The film seeks to inspire its audience, positing that Davidson has a potential bright future ahead—that the world is slowly but surely learning more about Tourettes and making a larger investment in promising medical research that alleviates its symptoms. Instead, many lines from the film—like when his mother figure reassures him that “If you do something you can’t help, you never have to apologize for it”—now feel like cruel foreshadowing for the BAFTA incident and its fallout. In reality, the internet called for blood, claiming that Davidson’s apology was insufficient and suggesting that his outburst was actually a vocalization of an underlying bigotry. In fact, with Tourettes, what you vocalize is often what you wish to say the least. It harkens back to a line that Davidson’s mentor in the film calmly explains to him, that “The problem is not Tourettes, the problem is people don’t know enough about Tourettes.”
The woefully slow speed with which the BBC responded to the crisis (the ceremony was available to watch on its streaming service, complete with slurs, for 14 hours after the broadcast, long after the outrage had begun) not only did a disservice to Lindo and Jordan, whose reactions became punchlines in the most racist cesspits of social media, but to Davidson himself, who saw much of his life’s work disintegrate into a handful of dust. The most high-profile moment in his legacy is one of deep sadness for a multitude of people, and led to many treating Tourettes with more disdain and contempt. But despite the other famous British ethos of “never complain, never explain,” Davidson did explain. He reportedly reached out privately, as well as released a public statement which explained that he is “deeply mortified if anyone considers my involuntary tics to be intentional or to carry any meaning.” He added, “Whilst I will never apologize for having Tourette syndrome, I will apologize for any pain, upset and misunderstanding that it may create.”

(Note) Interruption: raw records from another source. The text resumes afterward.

Lemma response_flags_witness :
  (exists resp,
     outcome (process_request Demo.env Demo.general) = Ok resp
     /\ length (AgentResponse.retrieved_chunks resp) = 3
     /\ AgentResponse.has_sufficient_context resp = true
     /\ AgentResponse.hallucination_prevention_applied resp = true)
  /\ (exists resp,
        outcome (process_request Demo.env_empty Demo.general) = Ok resp
        /\ AgentResponse.retrieved_chunks resp = []
        /\ AgentResponse.has_sufficient_context resp = false)
  /\ (exists resp,
        outcome (process_request Demo.env Demo.notes) = Ok resp
        /\ AgentResponse.retrieved_chunks resp = []
        /\ AgentResponse.has_sufficient_context resp = true).
Proof.
  split; [| split].
  - eexists. split; [vm_compute; reflexivity |]. split; [reflexivity |].
    destruct (response_flags Demo.env Demo.general _ eq_refl)
      as (Hflag & Halways & _).
    split; [exact Hflag | exact Halways].
  - eexists. split; [vm_compute; reflexivity |]. split; [reflexivity |].
    exact (proj1 (response_flags Demo.env_empty Demo.general _ eq_refl)).
  - eexists. split; [vm_compute; reflexivity |]. split; [reflexivity |].
    exact (proj1 (response_flags Demo.env Demo.notes _ eq_refl)).
Defined.

(** *** The confidence score *)









Lemma ltb_leb (x y : float) :
  (x <? y)%float = true -> (x <=? y)%float = true.
Proof.
  rewrite FloatAxioms.leb_spec, FloatAxioms.ltb_spec. unfold SFleb, SFltb.
  by destruct (SFcompare _ _) as [[]|].
Qed.


(** [min(1.0, x)] is at most 1, whatever [x] is (NaN included). *)
Lemma py_min_one_le (x : float) : (py_min 1 x <=? 1)%float = true.
Proof.
  unfold py_min. destruct (x <? 1)%float eqn:Hlt; [by apply ltb_leb |].
  by vm_compute.
Qed.

Lemma compute_confidence_le_one (chunks : list RetrievedChunk.t) :
  (compute_confidence chunks <=? 1)%float = true.
Proof.
  unfold compute_confidence. destruct chunks; [by vm_compute |].
  apply py_min_one_le.
Qed.
(** * GitHub wiki operations: a shallow embedding of [src/wiki-operations.ts]

    The development follows the source file top to bottom:

    - JavaScript strings are sequences of UTF-16 code units ([list N]);
      the two global regular-expression replacements of
      [normalizePageName] are run by a small matcher for the two pattern
      shapes the source uses.
    - Files hold bytes.  [fs.writeFile(_, _, 'utf-8')] and
      [fs.readFile(_, 'utf-8')] go through a UTF-8 encoder and decoder.
    - The five exported operations are written in a state-and-exception
      monad over a world made of the remote wiki stores, the temporary
      directories on the local disk and a log of the effects performed.
      Everything the operations do not control (a failing clone, a
      rejected push, a full disk, the random directory suffix) is read
      from an environment record. *)

From Stdlib Require Import NArith ZArith Ascii String List Sorted Permutation Lia.
From stdpp Require Import base option list gmap.
Import ListNotations.
Local Open Scope N_scope.

(** ** JavaScript strings *)

(** A string is the list of its UTF-16 code units. *)
Abbreviation jsstring := (list N) (only parsing).
Abbreviation bytes := (list N) (only parsing).

(** An ASCII literal of the source as a list of code units. *)
Definition js (s : string) : jsstring :=
  List.map N_of_ascii (list_ascii_of_string s).

(** [s.endsWith(suffix)] *)
Definition endsWith (s suffix : jsstring) : bool :=
  bool_decide (drop (length s - length suffix)%nat s = suffix).

(** [s.startsWith(p)], used by the string form of [replace]. *)
Fixpoint startsWith (s p : jsstring) : bool :=
  match p, s with
  | [], _ => true
  | _ :: _, [] => false
  | x :: p', y :: s' => (x =? y) && startsWith s' p'
  end.

(** [s.replace(pat, rep)] with a string pattern: only the first
    occurrence of [pat] is replaced. *)
Fixpoint replace_first (pat rep s : jsstring) : jsstring :=
  if startsWith s pat then rep ++ drop (length pat) s
  else match s with
       | [] => []
       | c :: r => c :: replace_first pat rep r
       end.

(** JavaScript truthiness of a string: the empty string is falsy. *)
Definition truthy (s : jsstring) : bool :=
  match s with [] => false | _ :: _ => true end.

(** ** Regular expressions of [normalizePageName] *)

(** The class [\s] of ECMAScript: WhiteSpace and LineTerminator code
    points. *)
Definition is_space (c : N) : bool :=
  ((9 <=? c) && (c <=? 13)) || (c =? 32) || (c =? 160) || (c =? 5760)
  || ((8192 <=? c) && (c <=? 8202)) || (c =? 8232) || (c =? 8233)
  || (c =? 8239) || (c =? 8287) || (c =? 12288) || (c =? 65279).

(** The positive part of the class [[^a-zA-Z0-9\-_]]. *)
Definition is_word (c : N) : bool :=
  ((97 <=? c) && (c <=? 122)) || ((65 <=? c) && (c <=? 90))
  || ((48 <=? c) && (c <=? 57)) || (c =? 45) || (c =? 95).

Definition not_word (c : N) : bool := negb (is_word c).

(** The two pattern shapes of the source: one character of a class
    ([[...]]) and a greedy non-empty run of a class ([\s+]). *)
Inductive pattern : Type :=
| One (cls : N → bool)
| Many (cls : N → bool).

(** Longest prefix of [s] made of characters of [cls]. *)
Fixpoint span (cls : N → bool) (s : jsstring) : nat :=
  match s with
  | c :: r => if cls c then S (span cls r) else 0%nat
  | [] => 0%nat
  end.

(** Length of the match of a pattern anchored at the start of [s];
    neither pattern matches the empty string. *)
Definition match_here (p : pattern) (s : jsstring) : option nat :=
  match p, s with
  | One cls, c :: _ => if cls c then Some 1%nat else None
  | Many cls, c :: _ => if cls c then Some (span cls s) else None
  | _, [] => None
  end.

(** [s.replace(/p/g, rep)]: scan from the left, replace each match and
    resume right after it.  A match has at least one character, so the
    length of the input is enough fuel. *)
Fixpoint replace_global_from (fuel : nat) (p : pattern) (rep s : jsstring)
  : jsstring :=
  match fuel, s with
  | _, [] => []
  | O, _ => s
  | S fuel', c :: r =>
      match match_here p s with
      | Some n => rep ++ replace_global_from fuel' p rep (drop n s)
      | None => c :: replace_global_from fuel' p rep r
      end
  end.

Definition replace_global (p : pattern) (rep s : jsstring) : jsstring :=
  replace_global_from (length s) p rep s.

(** ** Page names *)

Definition md : jsstring := js ".md".

(** [normalizePageName], lines 41-47. *)
Definition normalizePageName (pageName : jsstring) : jsstring :=
  let normalized :=
    replace_global (One not_word) []
      (replace_global (Many is_space) (js "-") pageName) in
  if endsWith normalized md then normalized else normalized ++ md.

(** *** The resolver as the specification words it

    Step (a) cuts the title into its maximal runs of whitespace and of
    non-whitespace and turns each whitespace run into one hyphen. *)
Fixpoint runs (s : jsstring) : list (bool * jsstring) :=
  match s with
  | [] => []
  | c :: r =>
      match runs r with
      | (b, g) :: gs =>
          if Bool.eqb b (is_space c) then (b, c :: g) :: gs
          else (is_space c, [c]) :: (b, g) :: gs
      | [] => [(is_space c, [c])]
      end
  end.

(** Adjacent runs are of different kinds: a run cannot be extended. *)
Fixpoint alternating (l : list (bool * jsstring)) : Prop :=
  match l with
  | (b1, _) :: l' =>
      match l' with
      | (b2, _) :: _ => b1 ≠ b2 ∧ alternating l'
      | [] => True
      end
  | [] => True
  end.

(** A run of whitespace becomes a hyphen; any other run stays. *)
Definition hyphen_or_run (bg : bool * jsstring) : jsstring :=
  let '(b, g) := bg in if b then js "-" else g.

Definition spec_hyphenate (s : jsstring) : jsstring :=
  concat (List.map hyphen_or_run (runs s)).

Definition spec_strip (s : jsstring) : jsstring := List.filter is_word s.

Definition spec_extend (s : jsstring) : jsstring :=
  if bool_decide (suffix md s) then s else s ++ md.

Definition spec_normalize (t : jsstring) : jsstring :=
  spec_extend (spec_strip (spec_hyphenate t)).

There’s no way to quantify how violent that language felt to all the Black people in the room and watching at home. But for those with Tourettes, or other disabilities (my own neurodiversity comes with frequent verbal stimming, though it has never tipped into the coprolalia that proves such a challenge for those with Tourettes), I Swear has come to represent an uncomfortable intersection where a plethora of people have been dehumanized. And while that may make those in the U.S. hesitant to watch the film, seeing it and digesting the events that followed has become more important than ever. Understanding Davidson’s condition doesn’t diminish the pain of the Black community hearing those words, but it’s a beautifully directed, sensitively acted tale that, in true British fashion, regularly rejects earnestness in favor of dark comedy. And even then, especially in light of this unfortunate aftermath, the stiffest upper lip in the world couldn’t help but quiver when contemplating the pain this syndrome continues to inflict upon so many.